Dataset entries:
(* ===== verification/Ptracer.v ===== *)
(** The injector process: attaching to a target, loading the library into it
    by remote calls and letting it go (loader/src/ptracer/ptracer.cpp, and the
    [trace] command of loader/src/ptracer/main.cpp).

    The state holds the daemon client's variables, what
    [kernel_keeps_ptrace_message] remembers and [g_traced_pid]. The log of
    calls tells what was done to the target. *)
From S2P Require Import Prelude Sys Text ProcUtils SocketUtils Daemon Seccomp.
Open Scope Z_scope.

Inductive TraceMode := UNKNOWN | SPAWN | STANDALONE | SYSTEM_SERVER.
#[export] Instance TraceMode_eq_dec : EqDecision TraceMode.
Proof. solve_decision. Defined.
Definition mode_code (m : TraceMode) : Z :=
  match m with UNKNOWN => 0 | SPAWN => 1 | STANDALONE => 2 | SYSTEM_SERVER => 3 end.

Definition PTRACE_ATTACH : Z := 16.
Definition PTRACE_SYSCALL : Z := 24.
Definition PTRACE_O_TRACESECCOMP : Z := 128.
Definition PTRACE_O_EXITKILL : Z := 0x100000.
Definition SIGSEGV : Z := 11.
Definition SIGINT : Z := 2.
Definition SIGTERM : Z := 15.
Definition EIO : Z := 5.
Definition AT_NULL : Z := 0.
Definition AT_ENTRY : Z := 9.

(** The [STOPPED_WITH] macro. *)
Definition STOPPED_WITH (status sig event : Z) : bool :=
  WIFSTOPPED status && (WSTOPSIG status =? sig) && (Z.shiftr status 16 =? event).

Definition process_started (mode : TraceMode) : bool :=
  bool_decide (mode = STANDALONE) || bool_decide (mode = SYSTEM_SERVER).

Record tracer := Tracer { t_daemon : daemon_state; t_keeps : option bool; g_traced_pid : Z }.
Definition set_t_daemon (d : daemon_state) (t : tracer) : tracer := Tracer d (t_keeps t) (g_traced_pid t).
Definition set_t_keeps (k : option bool) (t : tracer) : tracer := Tracer (t_daemon t) k (g_traced_pid t).
Definition set_traced_pid (p : Z) (t : tracer) : tracer := Tracer (t_daemon t) (t_keeps t) p.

(WHAT YOU WILL DO) The line containing "Record tracer := Tracer" and every line after it, through the end of the records, should be repeated exactly and alone.

(SOLUTION TO THE EXERCISE)
Record tracer := Tracer { t_daemon : daemon_state; t_keeps : option bool; g_traced_pid : Z }.
Definition set_t_daemon (d : daemon_state) (t : tracer) : tracer := Tracer d (t_keeps t) (g_traced_pid t).
Definition set_t_keeps (k : option bool) (t : tracer) : tracer := Tracer (t_daemon t) k (g_traced_pid t).
Definition set_traced_pid (p : Z) (t : tracer) : tracer := Tracer (t_daemon t) (t_keeps t) p.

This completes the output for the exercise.